- **DATASET EXCERPTS**:
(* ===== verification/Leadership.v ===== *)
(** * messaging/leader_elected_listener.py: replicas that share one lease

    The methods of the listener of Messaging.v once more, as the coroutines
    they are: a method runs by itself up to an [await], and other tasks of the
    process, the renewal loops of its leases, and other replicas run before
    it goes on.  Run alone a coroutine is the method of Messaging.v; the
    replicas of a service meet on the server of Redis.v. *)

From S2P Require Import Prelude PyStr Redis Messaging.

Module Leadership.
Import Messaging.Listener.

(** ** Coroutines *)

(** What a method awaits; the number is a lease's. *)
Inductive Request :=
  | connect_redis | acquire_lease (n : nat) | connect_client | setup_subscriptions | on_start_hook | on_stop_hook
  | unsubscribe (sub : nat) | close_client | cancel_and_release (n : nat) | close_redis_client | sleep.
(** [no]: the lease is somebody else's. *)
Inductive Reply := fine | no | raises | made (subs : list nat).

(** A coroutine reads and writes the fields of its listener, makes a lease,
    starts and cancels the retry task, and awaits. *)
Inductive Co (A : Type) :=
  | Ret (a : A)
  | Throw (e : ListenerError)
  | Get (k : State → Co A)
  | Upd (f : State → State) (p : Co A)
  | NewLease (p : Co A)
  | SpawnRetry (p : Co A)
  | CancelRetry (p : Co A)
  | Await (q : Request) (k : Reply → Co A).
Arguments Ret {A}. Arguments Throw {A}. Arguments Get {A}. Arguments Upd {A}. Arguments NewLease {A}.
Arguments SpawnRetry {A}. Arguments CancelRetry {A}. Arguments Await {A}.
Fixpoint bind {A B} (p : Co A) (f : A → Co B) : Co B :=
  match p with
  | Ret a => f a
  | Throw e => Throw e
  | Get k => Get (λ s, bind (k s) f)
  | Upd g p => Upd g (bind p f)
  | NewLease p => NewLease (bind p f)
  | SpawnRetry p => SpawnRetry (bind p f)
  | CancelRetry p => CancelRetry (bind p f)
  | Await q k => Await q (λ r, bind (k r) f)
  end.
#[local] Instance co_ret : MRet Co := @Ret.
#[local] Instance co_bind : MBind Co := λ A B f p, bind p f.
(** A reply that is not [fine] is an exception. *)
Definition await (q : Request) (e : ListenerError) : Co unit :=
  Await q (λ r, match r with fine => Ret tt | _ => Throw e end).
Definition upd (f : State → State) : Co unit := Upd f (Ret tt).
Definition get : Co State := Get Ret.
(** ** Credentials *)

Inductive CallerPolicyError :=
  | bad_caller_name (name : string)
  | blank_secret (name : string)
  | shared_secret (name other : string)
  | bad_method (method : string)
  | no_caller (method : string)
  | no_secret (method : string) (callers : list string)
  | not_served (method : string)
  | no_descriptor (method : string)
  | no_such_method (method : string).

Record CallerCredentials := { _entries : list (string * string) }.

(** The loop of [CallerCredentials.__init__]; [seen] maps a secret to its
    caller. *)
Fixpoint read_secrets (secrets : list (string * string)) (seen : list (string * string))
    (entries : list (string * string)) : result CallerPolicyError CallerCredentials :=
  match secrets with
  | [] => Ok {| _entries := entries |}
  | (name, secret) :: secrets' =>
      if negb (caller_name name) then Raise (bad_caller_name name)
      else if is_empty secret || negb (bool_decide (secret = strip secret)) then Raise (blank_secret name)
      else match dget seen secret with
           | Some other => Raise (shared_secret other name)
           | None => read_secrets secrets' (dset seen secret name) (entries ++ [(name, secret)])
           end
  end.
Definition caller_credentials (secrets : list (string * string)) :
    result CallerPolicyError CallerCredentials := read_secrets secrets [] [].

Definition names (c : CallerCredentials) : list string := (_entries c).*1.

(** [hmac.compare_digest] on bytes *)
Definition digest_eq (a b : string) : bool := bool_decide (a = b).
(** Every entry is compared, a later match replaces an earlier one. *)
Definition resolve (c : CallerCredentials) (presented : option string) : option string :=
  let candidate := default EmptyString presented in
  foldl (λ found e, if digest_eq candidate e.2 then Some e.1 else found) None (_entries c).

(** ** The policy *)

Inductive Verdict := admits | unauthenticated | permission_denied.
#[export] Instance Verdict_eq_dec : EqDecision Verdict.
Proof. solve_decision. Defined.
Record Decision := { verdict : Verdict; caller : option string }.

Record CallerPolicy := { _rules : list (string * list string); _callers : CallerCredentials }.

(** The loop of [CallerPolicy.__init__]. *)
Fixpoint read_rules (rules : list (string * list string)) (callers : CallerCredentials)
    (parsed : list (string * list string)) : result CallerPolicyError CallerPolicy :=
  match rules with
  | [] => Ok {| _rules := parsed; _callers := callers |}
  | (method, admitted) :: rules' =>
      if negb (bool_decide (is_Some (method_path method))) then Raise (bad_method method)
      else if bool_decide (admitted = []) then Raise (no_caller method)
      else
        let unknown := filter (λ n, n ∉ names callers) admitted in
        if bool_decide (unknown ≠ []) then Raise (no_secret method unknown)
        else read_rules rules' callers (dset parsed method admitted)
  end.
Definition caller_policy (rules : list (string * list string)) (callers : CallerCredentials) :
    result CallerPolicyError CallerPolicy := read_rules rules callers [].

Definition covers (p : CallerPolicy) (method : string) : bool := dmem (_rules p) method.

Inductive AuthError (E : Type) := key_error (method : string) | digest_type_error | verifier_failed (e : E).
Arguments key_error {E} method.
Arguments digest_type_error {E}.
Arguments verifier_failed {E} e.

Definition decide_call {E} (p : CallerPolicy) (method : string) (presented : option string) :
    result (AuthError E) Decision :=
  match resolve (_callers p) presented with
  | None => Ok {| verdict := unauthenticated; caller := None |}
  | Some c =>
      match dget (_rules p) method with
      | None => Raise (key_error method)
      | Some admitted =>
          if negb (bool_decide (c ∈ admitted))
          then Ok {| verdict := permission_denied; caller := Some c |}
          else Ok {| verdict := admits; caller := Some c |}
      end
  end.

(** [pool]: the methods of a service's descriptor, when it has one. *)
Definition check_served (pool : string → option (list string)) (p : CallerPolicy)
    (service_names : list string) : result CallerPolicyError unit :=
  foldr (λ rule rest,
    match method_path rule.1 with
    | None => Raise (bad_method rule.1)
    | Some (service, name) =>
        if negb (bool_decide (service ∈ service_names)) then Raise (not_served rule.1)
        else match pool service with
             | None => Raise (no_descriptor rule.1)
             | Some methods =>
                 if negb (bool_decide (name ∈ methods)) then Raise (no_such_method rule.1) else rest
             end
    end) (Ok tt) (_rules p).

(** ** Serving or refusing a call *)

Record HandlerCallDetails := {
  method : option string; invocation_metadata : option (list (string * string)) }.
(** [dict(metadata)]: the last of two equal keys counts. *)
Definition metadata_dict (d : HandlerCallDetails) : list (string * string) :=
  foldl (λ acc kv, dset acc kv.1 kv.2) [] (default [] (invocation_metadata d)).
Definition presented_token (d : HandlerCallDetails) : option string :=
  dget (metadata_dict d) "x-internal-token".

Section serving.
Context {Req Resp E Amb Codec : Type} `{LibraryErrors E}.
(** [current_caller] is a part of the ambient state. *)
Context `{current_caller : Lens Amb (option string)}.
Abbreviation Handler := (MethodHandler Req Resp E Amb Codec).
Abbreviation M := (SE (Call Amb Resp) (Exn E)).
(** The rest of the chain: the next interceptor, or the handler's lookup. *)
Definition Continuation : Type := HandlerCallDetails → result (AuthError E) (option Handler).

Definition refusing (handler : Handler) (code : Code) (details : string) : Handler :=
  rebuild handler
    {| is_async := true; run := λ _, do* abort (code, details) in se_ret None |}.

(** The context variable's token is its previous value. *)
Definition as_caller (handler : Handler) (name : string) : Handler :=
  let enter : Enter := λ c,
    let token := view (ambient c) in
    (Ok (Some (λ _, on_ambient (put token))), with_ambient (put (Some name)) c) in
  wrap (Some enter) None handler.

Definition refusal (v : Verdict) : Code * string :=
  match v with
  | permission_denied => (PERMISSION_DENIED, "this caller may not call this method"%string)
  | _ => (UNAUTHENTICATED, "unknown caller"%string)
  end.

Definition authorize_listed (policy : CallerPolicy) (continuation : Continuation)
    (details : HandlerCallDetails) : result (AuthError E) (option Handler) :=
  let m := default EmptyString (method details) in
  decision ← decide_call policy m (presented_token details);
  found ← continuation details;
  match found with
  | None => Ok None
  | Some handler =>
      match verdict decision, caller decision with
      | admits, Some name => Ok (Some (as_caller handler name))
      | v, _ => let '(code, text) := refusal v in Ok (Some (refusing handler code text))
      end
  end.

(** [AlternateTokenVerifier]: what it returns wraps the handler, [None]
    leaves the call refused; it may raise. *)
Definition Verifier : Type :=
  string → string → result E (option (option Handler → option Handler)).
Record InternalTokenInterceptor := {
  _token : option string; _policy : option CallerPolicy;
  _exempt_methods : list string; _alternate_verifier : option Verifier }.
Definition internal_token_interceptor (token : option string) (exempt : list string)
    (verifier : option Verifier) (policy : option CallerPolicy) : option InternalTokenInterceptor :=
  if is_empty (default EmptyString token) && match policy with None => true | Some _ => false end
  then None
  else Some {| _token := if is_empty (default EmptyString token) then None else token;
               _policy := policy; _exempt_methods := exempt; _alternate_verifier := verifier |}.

* * *

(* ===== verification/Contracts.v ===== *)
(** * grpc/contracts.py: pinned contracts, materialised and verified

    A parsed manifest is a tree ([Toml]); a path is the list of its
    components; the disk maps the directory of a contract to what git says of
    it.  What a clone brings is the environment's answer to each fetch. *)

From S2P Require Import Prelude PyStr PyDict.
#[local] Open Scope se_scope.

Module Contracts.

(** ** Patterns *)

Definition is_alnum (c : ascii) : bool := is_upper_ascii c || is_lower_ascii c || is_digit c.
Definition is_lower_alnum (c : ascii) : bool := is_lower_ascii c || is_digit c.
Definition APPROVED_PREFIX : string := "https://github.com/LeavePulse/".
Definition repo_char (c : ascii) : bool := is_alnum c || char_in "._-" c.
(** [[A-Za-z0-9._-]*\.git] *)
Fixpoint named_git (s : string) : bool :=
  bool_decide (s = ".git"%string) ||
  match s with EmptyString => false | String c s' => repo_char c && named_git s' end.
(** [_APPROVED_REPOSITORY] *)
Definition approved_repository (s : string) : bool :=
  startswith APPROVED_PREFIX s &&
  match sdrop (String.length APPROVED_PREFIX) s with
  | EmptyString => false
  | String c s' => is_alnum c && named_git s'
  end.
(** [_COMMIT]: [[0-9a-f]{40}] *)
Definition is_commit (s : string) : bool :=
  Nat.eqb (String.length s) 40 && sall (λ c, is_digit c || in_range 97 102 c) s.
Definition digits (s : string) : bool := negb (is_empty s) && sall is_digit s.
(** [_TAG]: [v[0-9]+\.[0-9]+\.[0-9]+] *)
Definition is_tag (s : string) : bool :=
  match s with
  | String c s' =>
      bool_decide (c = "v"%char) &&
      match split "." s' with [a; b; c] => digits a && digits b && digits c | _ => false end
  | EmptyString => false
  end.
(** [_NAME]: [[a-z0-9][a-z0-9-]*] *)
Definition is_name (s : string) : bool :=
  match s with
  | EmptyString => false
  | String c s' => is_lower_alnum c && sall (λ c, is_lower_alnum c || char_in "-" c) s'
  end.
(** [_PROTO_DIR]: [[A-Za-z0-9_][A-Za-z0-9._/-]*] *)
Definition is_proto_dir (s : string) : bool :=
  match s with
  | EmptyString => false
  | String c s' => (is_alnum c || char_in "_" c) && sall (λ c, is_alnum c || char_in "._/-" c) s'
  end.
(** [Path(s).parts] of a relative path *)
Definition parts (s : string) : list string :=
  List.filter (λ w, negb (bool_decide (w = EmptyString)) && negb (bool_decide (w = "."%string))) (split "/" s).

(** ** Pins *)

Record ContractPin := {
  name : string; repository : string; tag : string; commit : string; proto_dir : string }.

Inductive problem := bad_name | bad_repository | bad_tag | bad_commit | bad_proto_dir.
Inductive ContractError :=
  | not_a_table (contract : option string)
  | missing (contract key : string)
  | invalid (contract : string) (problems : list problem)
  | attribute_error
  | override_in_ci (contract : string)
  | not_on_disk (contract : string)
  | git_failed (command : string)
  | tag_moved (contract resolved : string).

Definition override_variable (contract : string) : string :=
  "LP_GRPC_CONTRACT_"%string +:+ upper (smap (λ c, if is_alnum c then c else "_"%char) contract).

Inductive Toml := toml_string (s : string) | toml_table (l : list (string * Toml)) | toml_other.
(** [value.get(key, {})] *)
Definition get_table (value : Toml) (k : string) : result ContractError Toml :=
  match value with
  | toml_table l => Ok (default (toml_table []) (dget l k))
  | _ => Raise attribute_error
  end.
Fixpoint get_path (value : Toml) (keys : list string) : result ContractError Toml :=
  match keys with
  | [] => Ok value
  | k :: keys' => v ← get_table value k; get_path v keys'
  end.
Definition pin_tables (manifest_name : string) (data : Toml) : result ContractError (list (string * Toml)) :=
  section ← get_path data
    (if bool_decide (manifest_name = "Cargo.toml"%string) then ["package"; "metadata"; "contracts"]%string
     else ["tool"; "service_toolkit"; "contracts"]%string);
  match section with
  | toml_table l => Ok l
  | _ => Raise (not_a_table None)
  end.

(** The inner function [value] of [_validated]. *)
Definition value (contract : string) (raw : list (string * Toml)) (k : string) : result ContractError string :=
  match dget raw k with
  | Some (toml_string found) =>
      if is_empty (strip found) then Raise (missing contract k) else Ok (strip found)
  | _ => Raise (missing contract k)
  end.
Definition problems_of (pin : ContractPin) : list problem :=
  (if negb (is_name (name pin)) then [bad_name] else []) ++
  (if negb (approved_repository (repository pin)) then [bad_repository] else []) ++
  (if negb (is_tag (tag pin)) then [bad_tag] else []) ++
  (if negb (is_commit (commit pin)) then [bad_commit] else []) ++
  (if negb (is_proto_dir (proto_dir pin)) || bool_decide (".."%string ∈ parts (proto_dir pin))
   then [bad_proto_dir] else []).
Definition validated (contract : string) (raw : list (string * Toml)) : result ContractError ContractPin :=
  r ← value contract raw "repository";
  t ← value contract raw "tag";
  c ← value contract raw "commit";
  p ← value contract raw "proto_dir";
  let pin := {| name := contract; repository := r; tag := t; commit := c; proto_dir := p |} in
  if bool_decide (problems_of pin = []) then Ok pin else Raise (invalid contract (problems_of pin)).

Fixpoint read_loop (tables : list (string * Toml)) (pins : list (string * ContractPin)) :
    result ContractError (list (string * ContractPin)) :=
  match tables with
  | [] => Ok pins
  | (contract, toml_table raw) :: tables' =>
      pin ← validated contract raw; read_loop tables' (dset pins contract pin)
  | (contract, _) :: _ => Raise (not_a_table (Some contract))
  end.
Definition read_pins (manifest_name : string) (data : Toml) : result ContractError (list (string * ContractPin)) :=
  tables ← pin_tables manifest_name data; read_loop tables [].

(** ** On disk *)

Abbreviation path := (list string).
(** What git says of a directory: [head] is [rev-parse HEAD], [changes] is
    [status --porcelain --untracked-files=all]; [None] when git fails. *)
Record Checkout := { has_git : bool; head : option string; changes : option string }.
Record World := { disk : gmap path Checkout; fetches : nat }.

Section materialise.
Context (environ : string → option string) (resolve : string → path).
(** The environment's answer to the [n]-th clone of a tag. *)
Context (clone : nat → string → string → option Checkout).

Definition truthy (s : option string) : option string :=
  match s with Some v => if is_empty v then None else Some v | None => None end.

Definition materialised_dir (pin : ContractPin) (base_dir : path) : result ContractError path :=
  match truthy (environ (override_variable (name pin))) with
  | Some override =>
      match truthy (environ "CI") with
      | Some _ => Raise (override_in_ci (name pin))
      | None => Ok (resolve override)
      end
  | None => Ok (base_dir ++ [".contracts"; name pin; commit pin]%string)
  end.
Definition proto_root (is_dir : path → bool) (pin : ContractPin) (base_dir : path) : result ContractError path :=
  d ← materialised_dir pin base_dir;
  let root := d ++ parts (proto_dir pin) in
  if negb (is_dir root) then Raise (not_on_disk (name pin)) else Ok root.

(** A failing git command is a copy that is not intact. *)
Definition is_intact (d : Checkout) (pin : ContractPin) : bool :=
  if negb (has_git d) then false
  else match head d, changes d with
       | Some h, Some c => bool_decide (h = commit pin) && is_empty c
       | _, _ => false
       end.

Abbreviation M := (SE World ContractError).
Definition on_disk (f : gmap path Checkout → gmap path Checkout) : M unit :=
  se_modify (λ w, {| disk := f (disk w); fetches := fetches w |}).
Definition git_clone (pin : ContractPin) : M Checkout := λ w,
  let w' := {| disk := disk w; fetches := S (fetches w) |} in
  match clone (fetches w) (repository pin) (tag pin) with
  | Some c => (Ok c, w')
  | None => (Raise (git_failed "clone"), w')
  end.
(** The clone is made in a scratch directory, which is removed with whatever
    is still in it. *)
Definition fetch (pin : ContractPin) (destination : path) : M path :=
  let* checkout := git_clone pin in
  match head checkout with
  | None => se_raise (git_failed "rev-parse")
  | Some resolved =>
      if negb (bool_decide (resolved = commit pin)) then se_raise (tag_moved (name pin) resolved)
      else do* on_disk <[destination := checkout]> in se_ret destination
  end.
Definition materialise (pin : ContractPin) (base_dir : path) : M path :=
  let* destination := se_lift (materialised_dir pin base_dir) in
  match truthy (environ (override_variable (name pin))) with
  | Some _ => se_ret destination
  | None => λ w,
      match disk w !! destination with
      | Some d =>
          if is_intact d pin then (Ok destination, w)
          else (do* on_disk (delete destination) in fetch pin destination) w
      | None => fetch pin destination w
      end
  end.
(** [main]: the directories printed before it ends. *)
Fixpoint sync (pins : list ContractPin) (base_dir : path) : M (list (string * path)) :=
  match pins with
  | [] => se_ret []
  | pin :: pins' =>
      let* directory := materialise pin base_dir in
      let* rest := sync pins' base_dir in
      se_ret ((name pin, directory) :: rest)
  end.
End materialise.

- **EXERCISE DETAILS**:
Working from the data above, extract solely the lines from the one containing "None => Ok None" through the one containing "Definition Verifier : Type", exactly as they appear, both included.

- **SOLUTION FOR THIS EXERCISE**:
  | None => Ok None
  | Some handler =>
      match verdict decision, caller decision with
      | admits, Some name => Ok (Some (as_caller handler name))
      | v, _ => let '(code, text) := refusal v in Ok (Some (refusing handler code text))
      end
  end.

(** [AlternateTokenVerifier]: what it returns wraps the handler, [None]
    leaves the call refused; it may raise. *)
Definition Verifier : Type :=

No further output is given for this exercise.